> [What to work on]:
Show, from the entries below, every line in which "that" appears.

> [Records to process]:

(** * AI Playground build scripts: staging of the embeddable Python runtime

    A shallow embedding of the two build scripts

      - [WebUI/build/scripts/fetch-python-package-resources.mts]
      - [WebUI/build/scripts/prepare-python-env.mts]

    Strings are the byte strings of the standard library.  The scripts act on
    the file system, on the network, on the console and on the process; those
    effects are threaded through a state-and-outcome monad [M] over a [World]
    that carries a file tree and a trace of the externally visible events.
    The things the scripts only call (the global [fetch], the [adm-zip]
    library, the 7-Zip executable, the [build-paths] module) are parameters
    of the development, gathered in the records [Env] and [BuildPaths]. *)

From Stdlib Require Import String Ascii List Bool ZArith Lia DecimalString.
Import ListNotations.

Local Open Scope list_scope.
Local Open Scope string_scope.

(** ** Strings as the scripts use them *)

(** The line terminator of a template literal. *)
Definition LF : string := String (ascii_of_nat 10) "".

(** [String.prototype.split] with a one-character separator: the pieces
    between the occurrences of [sep], in order; never the empty list. *)
Fixpoint split (sep : ascii) (s : string) : list string :=
  match s with
  | EmptyString => [EmptyString]
  | String c rest =>
      if Ascii.eqb c sep then EmptyString :: split sep rest
      else match split sep rest with
           | piece :: pieces => String c piece :: pieces
           | [] => [String c EmptyString]
           end
  end.

(** Does the character occur in the string? *)
Fixpoint occurs (c : ascii) (s : string) : bool :=
  match s with
  | EmptyString => false
  | String a rest => Ascii.eqb a c || occurs c rest
  end.

(** Number to string conversion of a template literal, for integers. *)
Definition numberToString (n : Z) : string :=
  NilZero.string_of_int (Z.to_int n).

(** [\d] of a JavaScript regular expression without the unicode flags. *)
Definition isDigit (c : ascii) : bool :=
  (48 <=? nat_of_ascii c)%nat && (nat_of_ascii c <=? 57)%nat.

Fixpoint allDigits (s : string) : bool :=
  match s with
  | EmptyString => true
  | String c rest => isDigit c && allDigits rest
  end.

(** The longest run of digits at the head of a string, and what follows. *)
Fixpoint spanDigits (s : string) : string * string :=
  match s with
  | EmptyString => (EmptyString, EmptyString)
  | String c rest =>
      if isDigit c
      then let (digits, tail) := spanDigits rest in (String c digits, tail)
      else (EmptyString, s)
  end.

(** [stripPrefix p s] is what follows [p] in [s], when [s] starts with [p]. *)
Fixpoint stripPrefix (p s : string) : option string :=
  match p with
  | EmptyString => Some s
  | String a p' =>
      match s with
      | EmptyString => None
      | String b s' => if Ascii.eqb a b then stripPrefix p' s' else None
      end
  end.

(** ** JavaScript values that are thrown *)

Inductive JsValue : Type :=
| JsError (name message : string)   (* an instance of Error *)
| JsOther (rendering : string).     (* anything else; its String(...) *)

(** [new Error(message)] *)
Definition newError (message : string) : JsValue := JsError "Error" message.

(** [String(value)], as a template literal renders a caught value. *)
Definition jsString (v : JsValue) : string :=
  match v with
  | JsError name message =>
      if (name =? "") then message
      else if (message =? "") then name
      else name ++ ": " ++ message
  | JsOther rendering => rendering
  end.

(** JavaScript truthiness of a [string | null]. *)
Definition truthy (v : option string) : bool :=
  match v with
  | None => false
  | Some s => negb (s =? "")
  end.

(** ** The file tree *)

#[local] Set Warnings "-register-all".

Inductive node : Type :=
| File (content : string)
| Dir (entries : list (string * node)).

(** The entries of a directory are kept in listing order. *)
Fixpoint assoc (k : string) (es : list (string * node)) : option node :=
  match es with
  | [] => None
  | (k', n) :: rest => if (k' =? k) then Some n else assoc k rest
  end.

(** Replace the entry named [k] where it stands, or add it at the end. *)
Fixpoint setKey (k : string) (n : node) (es : list (string * node))
  : list (string * node) :=
  match es with
  | [] => [(k, n)]
  | (k', n') :: rest =>
      if (k' =? k) then (k, n) :: rest else (k', n') :: setKey k n rest
  end.

Definition removeKey (k : string) (es : list (string * node))
  : list (string * node) :=
  filter (fun e => negb (fst e =? k)) es.

(** A path string names the node reached through its non-empty segments. *)
Definition segments (path : string) : list string :=
  filter (fun s => negb (s =? "")) (split "/" path).

Fixpoint lookup (p : list string) (n : node) : option node :=
  match p with
  | [] => Some n
  | k :: p' =>
      match n with
      | Dir es => match assoc k es with
                  | Some child => lookup p' child
                  | None => None
                  end
      | File _ => None
      end
  end.

(** Removal of a node with everything below it; [None] when nothing is there
    (and for the root, which cannot be removed). *)
Fixpoint remove (p : list string) (n : node) : option node :=
  match p with
  | [] => None
  | k :: p' =>
      match n with
      | File _ => None
      | Dir es =>
          match assoc k es with
          | None => None
          | Some child =>
              match p' with
              | [] => Some (Dir (removeKey k es))
              | _ :: _ =>
                  match remove p' child with
                  | Some child' => Some (Dir (setKey k child' es))
                  | None => None
                  end
              end
          end
      end
  end.

(** Creation of a directory and of its missing ancestors; [None] when a file
    stands on the way or at the end. *)
Fixpoint mkdirp (p : list string) (n : node) : option node :=
  match n with
  | File _ => None
  | Dir es =>
      match p with
      | [] => Some n
      | k :: p' =>
          let child := match assoc k es with
                       | Some c => c
                       | None => Dir []
                       end in
          match mkdirp p' child with
          | Some child' => Some (Dir (setKey k child' es))
          | None => None
          end
      end
  end.

(** Writing a whole file: the parent must be a directory and the target must
    not be one; the file is created or its content replaced. *)
Fixpoint write (p : list string) (data : string) (n : node) : option node :=
  match p with
  | [] => None
  | k :: p' =>
      match n with
      | File _ => None
      | Dir es =>
          match p' with
          | [] =>
              match assoc k es with
              | Some (Dir _) => None
              | _ => Some (Dir (setKey k (File data) es))
              end
          | _ :: _ =>
              match assoc k es with
              | Some child =>
                  match write p' data child with
                  | Some child' => Some (Dir (setKey k child' es))
                  | None => None
                  end
              | None => None
              end
          end
      end
  end.

Definition isSome {A : Type} (o : option A) : bool :=
  match o with Some _ => true | None => false end.

(** The content of the regular file at a path, if there is one. *)
Definition readFile (path : string) (root : node) : option string :=
  match lookup (segments path) root with
  | Some (File content) => Some content
  | _ => None
  end.

(** The names listed in the directory at a path, if there is one. *)
Definition listing (path : string) (root : node) : option (list string) :=
  match lookup (segments path) root with
  | Some (Dir es) => Some (map fst es)
  | _ => None
  end.

(** ** The world the scripts run in *)

(** What a run shows to the outside, besides the files it leaves. *)
Inductive Event : Type :=
| ConsoleLog (message : string)
| ConsoleError (message : string)
| Fetch (url : string)
| Extract (zipFile targetDir : string)
| Spawn (command : string) (args : list string) (cwd : string).

Record World : Type := mkWorld {
  files : node;
  trace : list Event
}.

> [Written answer]:
    that carries a file tree and a trace of the externally visible events.
(** ** JavaScript values that are thrown *)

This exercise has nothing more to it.